Invasive Species Compendium

Detailed coverage of invasive species threatening livelihoods and the environment worldwide

Abstract

Assessing global range expansion in a cryptic species complex: insights from the red seaweed genus Asparagopsis (Florideophyceae).

Abstract

The mitochondrial genetic diversity, distribution and invasive potential of multiple cryptic operational taxonomic units (OTUs) of the red invasive seaweed Asparagopsis were assessed by studying introduced Mediterranean and Hawaiian populations. Invasive behavior of each Asparagopsis OTU was inferred from phylogeographic reconstructions, past historical demographic dynamics, recent range expansion assessments and future distributional predictions obtained from demographic models. Genealogical networks resolved Asparagopsis gametophytes and tetrasporophytes into four A. taxiformis and one A. armata cryptic OTUs.
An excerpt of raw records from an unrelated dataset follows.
Lemma not_shown_blocks db image env s requested :
  st_db s = db -> (forall h, ~ can_host db image h) ->
  lockHostCapacity image requested true env s
  = (Ok (Fail (if bool_decide (candidate_hosts env db <> []) then no_result "image" [("image", 1)]%string else no_result "" [])), s).
Proof.
  intros <- Hn. unfold lockHostCapacity, ProcessNow, env_gets, mbind, Tx_bind, M_bind. rewrite no_host_blocks; [done|].
  intros h (Hf & Hin)%list_elem_of_filter. apply andb_true_iff in Hf as [He _]. apply (proj1 (elem_of_order_by (fun h => (0, h_id h)) _ _)) in Hin.
  apply not_true_iff_false. intros Hu. exact (Hn h (conj Hin (conj He Hu))).
Qed.

(** A choice that does not respect the image states is the one of a farm without any. *)
Lemma validation_ignores image s requested env2 :
  (lockHostCapacity image requested false env2 s).1
  = (lockHostCapacity image requested true env2 (s <| st_db := st_db s <| device_host_image_states := ∅ |> |>)).1.
Proof. reflexivity. Qed.

(** C17: a pool is shown as the farm can serve it.  A pool without a default image, or that
    is not for Android, is not evaluated.  Any other is provisionable, without a reason,
    exactly when an online emulator host that is not draining is not known to lack the
    image.  When it is shown as not provisionable there is a reason, and no device with
    that image is given a host, whatever the profile, the time and the rows that others
    have locked: the shortfall is the image, or nothing when there is no host.  A request
    that validates an image does not respect what was observed of it: it chooses a host
    as if no host had been observed, so it can be granted one even then. *)
Theorem provisionable_exact (id : string) (env : Env) (s s' : St) (v : PoolView) :
  GetPool id env s = (Ok v, s') ->
  let p := vp_row v in
  s' = s /\ device_pools (st_db s) !! id = Some p
  /\ (vp_Provisionable v = None <-> p_default_image_id p = None \/ p_platform p <> "android"%string)
  /\ forall image, p_default_image_id p = Some image -> p_platform p = "android"%string ->
     (vp_Provisionable v = Some true <-> exists h, can_host (st_db s) image h)
     /\ (vp_Provisionable v = Some true <-> vp_ProvisionableReason v = ""%string)
     /\ (vp_Provisionable v = Some false -> forall requested env2,
           lockHostCapacity image requested true env2 s
           = (Ok (Fail (if bool_decide (candidate_hosts env2 (st_db s) <> []) then no_result "image" [("image", 1)]%string
                        else no_result "" [])), s))
     /\ forall requested env2, (lockHostCapacity image requested false env2 s).1
          = (lockHostCapacity image requested true env2 (s <| st_db := st_db s <| device_host_image_states := ∅ |> |>)).1.
Proof.
  intros (p & Hp & -> & ->)%GetPool_ok. cbv zeta. rewrite filled_row. split; [done|]. split; [done|].
  unfold fillPoolProvisionability. destruct (p_default_image_id p) as [i|]; [|split; [split; [by left|done]|done]].
  destruct (String.eqb_spec (p_platform p) "android") as [Ha|Ha]; [|split; [split; [by right|done]|by intros image _ Ha']].
  pose proof (provisionability_none (st_db s) p i) as Hnone. pose proof (provisionability_reason (st_db s) p i) as Hreason.
  destruct (provisionability (st_db s) p i) as [reason|]; (split; [split; [done|by intros [?|?]]|]); intros image [= ->] _; cbn.
  - specialize (Hreason _ eq_refl). split_and!.
    + split; [done|]. by intros H%Hnone.
    + split; [done|]. by intros ->.
    + intros _ requested env2. apply not_shown_blocks; [done|]. intros h Hh. assert (Some reason = None) by (apply Hnone; by exists h). done.
    + apply validation_ignores.
  - split_and!; [split; [intros _; by apply Hnone|done]|done|done|apply validation_ignores].
Qed.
Falkenbergia isolates of A. taxiformis L3 were recovered for the first time in the western Mediterranean Sea and represent a new introduction for this area. Neutrality statistics supported past range expansion for A. taxiformis L1 and L2 in Hawaii. On the other hand, extreme geographic expansion and an increase in effective population size were found only for A. taxiformis L2 in the western Mediterranean Sea. Distribution models predicted shifts of the climatically suitable areas and population expansion for A. armata L1 and A. taxiformis L1 and L2. Our integrated study confirms a high invasive risk for A. taxiformis L1 and L2 in temperate and tropical areas. Despite the differences in predictions among modelling approaches, a number of regions were identified as zones with high invasion risk for A. taxiformis L2. Since range shifts are likely climate-driven phenomena, future invasive behavior cannot be excluded for the rest of the lineages.